* **What is expected**
Repeat verbatim, and only, the lines of the data below, beginning at the line that contains "intros (nm &" and stopping after the line that contains "- intros env".

*** Block opens ***

Lemma for_products_no_raise (l : list PageElement) (acc : list ProductRecord) :
  Forall (fun c => ∀ e, loop_body c ≠ Raise e) l →
  ∃ acc', for_products l acc = (acc', None).
Proof.
  intros Hl. revert acc.
  induction Hl as [|x l Hx _ IH]; intros acc; simpl; [by eexists|].
  destruct (loop_body x) as [[|r0]|e]; [apply IH..|by destruct (Hx e)].
Qed.

(** C7.  Take a child that is a tag, with no name element, no picture (or a
    picture without an image), no price element and no rating container, but
    with an anchor whose [href] is not empty.  The loop body raises nothing
    and appends a record whose name, image, price and rating are the empty
    string; the scan carries that record forward from wherever the child
    stands; and when no sliced child makes the loop raise, the record is in
    the list that the run exports. *)
Theorem link_only_child_is_emitted (product a : PageElement) (href : string) :
  (∃ nm cl atts cs, product = Tag nm cl atts cs) →
  find (has_class products_name_class) product = None →
  (find (has_name "picture") product = None ∨
   ∃ picture, find (has_name "picture") product = Some picture ∧
              find (has_name "img") picture = None) →
  find (has_class products_price_class) product = None →
  find (has_class products_rating_class) product = None →
  find (has_name "a") product = Some a →
  attrs_get "href" a = Some href →
  href ≠ "" →
  let r := {| Name := ""; Image := Some ""; Price := ""; Rating := "";
              Link := url +:+ "/" +:+ href |} in
  loop_body product = Ok (Append r) ∧
  (∀ before after acc,
     for_products before [] = (acc, None) →
     ∃ rest e,
       for_products (before ++ product :: after) [] = (acc ++ r :: rest, e)) ∧
  (∀ env key html n w c,
     get_html_selenium env (url +:+ "/" +:+ key) = Ok html →
     find (has_class products_container_class) (BeautifulSoup env html)
       = Some c →
     product ∈ slice_to (children c) n →
     Forall (fun child => ∀ e, loop_body child ≠ Raise e)
       (slice_to (children c) n) →
     fst (main env key n w) = Some Success ∧
     ∃ products,
       exported (new_events w (snd (main env key n w))) = [products] ∧
       r ∈ products).
Proof.
  intros (nm & cl & atts & cs & ->) Hname Himage Hprice Hrating Ha Hhref Hne r.
  assert (Hbody : loop_body (Tag nm cl atts cs) = Ok (Append r)).
  { unfold loop_body, product_rating, product_name, product_price,
      product_link, product_image.
    rewrite Hrating, Hname, Hprice, Ha, Hhref.
    assert (Hsk : skipped "" "" (Some href) = false).
    { unfold skipped. simpl. destruct (String.eqb_spec href ""); done. }
    rewrite Hsk. unfold r.
    destruct Himage as [->|(picture & -> & ->)]; reflexivity. }
  split_and!; [done| |].
  - intros before after acc Hbefore.
    rewrite for_products_app, Hbefore. cbn [for_products]. rewrite Hbody.
    destruct (for_products after (acc ++ [r])) as [acc' e] eqn:Hafter.
    apply for_products_kept in Hafter as (_ & recs & -> & _).
    exists recs, e. by rewrite <- app_assoc.
  - intros env key html n w c Hget Hc Hin Hall.
    destruct (for_products_no_raise _ [] Hall) as [acc Hloop].
    destruct (run_finish env key html n w acc Hget) as [Hout Hexp].
    { by rewrite scrape_products_stored,
        (scrape_soup_present _ _ _ _ _ Hc), Hloop. }
    split; [done|]. exists acc. split; [done|].
    eapply for_products_complete; done.
Qed.
Lemma sections_blank : extract_sections text = ∅.
Proof.
  unfold extract_sections.
  assert (H : forallb (fun h => never_matches DOTALL_IGNORECASE
                                  Char.is_space (section_pattern h))
                section_headers = true) by (vm_compute; reflexivity).
  revert H. generalize section_headers as hs.
  generalize (∅ : gmap string string) as acc.
  intros acc hs. revert acc.
  induction hs as [|h hs IH]; intros acc H; [reflexivity|].
  cbn [forallb] in H. apply andb_prop in H as [Hh Hhs].
  change (foldl ?f acc (h :: hs)) with (foldl f (f acc h) hs).
  cbv beta.
  rewrite (search_none DOTALL_IGNORECASE Char.is_space _ Hh _ blank_lower).
  now apply IH.
Qed.

Lemma first_match_blank (patterns : list string) :
  forallb (never_matches IGNORECASE Char.is_space) patterns = true ->
  first_match patterns text = None.
Proof.
  induction patterns as [|pattern patterns IH]; intros H; [reflexivity|].
  cbn in H. apply andb_prop in H as [Hp Hps]. cbn [first_match].
  rewrite (search_none IGNORECASE Char.is_space _ Hp text blank).
  now apply IH.
Qed.

Lemma patient_reason_blank :
  _extract_patient_reason text
  = "You came to the hospital for medical care.".
Proof.
  unfold _extract_patient_reason, reason_patterns.
  cbn [_extract_patient_reason_go].
  no_match Char.is_space. reflexivity.
Qed.
End BlankText.
End Blank.

Module BlankSummaries.

Import Re Scan ScanFacts Blank.

Lemma adjust_summary_length_empty (length : string) :
  _adjust_summary_length "" length = "".
Proof. reflexivity. Qed.

Lemma patient_cap_ge_2 (length : string) :
  2 <= dict_get [("short", 2); ("medium", 4); ("long", 6)] length 4.
Proof.
  cbn [dict_get].
  repeat match goal with |- context [String.eqb ?a ?b] => destruct (String.eqb a b) end; lia.
Qed.

Lemma doctor_blank text options :
  Str.all Char.is_space text = true ->
  generate_doctor_summary text options = doctor_placeholder.
Proof.
  intros blank. unfold generate_doctor_summary. cbv zeta.
  rewrite (key_information_blank text blank), (sections_blank text blank).
  unfold _extract_diagnosis_info, _extract_treatment_info,
    _extract_recommendations.
  rewrite !(first_match_blank text blank) by (vm_compute; reflexivity).
  rewrite lookup_empty.
  destruct options as [len [] [] []]; reflexivity.
Qed.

*** Block closes ***

* **Your response**
  intros (nm & cl & atts & cs & ->) Hname Himage Hprice Hrating Ha Hhref Hne r.
  assert (Hbody : loop_body (Tag nm cl atts cs) = Ok (Append r)).
  { unfold loop_body, product_rating, product_name, product_price,
      product_link, product_image.
    rewrite Hrating, Hname, Hprice, Ha, Hhref.
    assert (Hsk : skipped "" "" (Some href) = false).
    { unfold skipped. simpl. destruct (String.eqb_spec href ""); done. }
    rewrite Hsk. unfold r.
    destruct Himage as [->|(picture & -> & ->)]; reflexivity. }
  split_and!; [done| |].
  - intros before after acc Hbefore.
    rewrite for_products_app, Hbefore. cbn [for_products]. rewrite Hbody.
    destruct (for_products after (acc ++ [r])) as [acc' e] eqn:Hafter.
    apply for_products_kept in Hafter as (_ & recs & -> & _).
    exists recs, e. by rewrite <- app_assoc.
  - intros env key html n w c Hget Hc Hin Hall.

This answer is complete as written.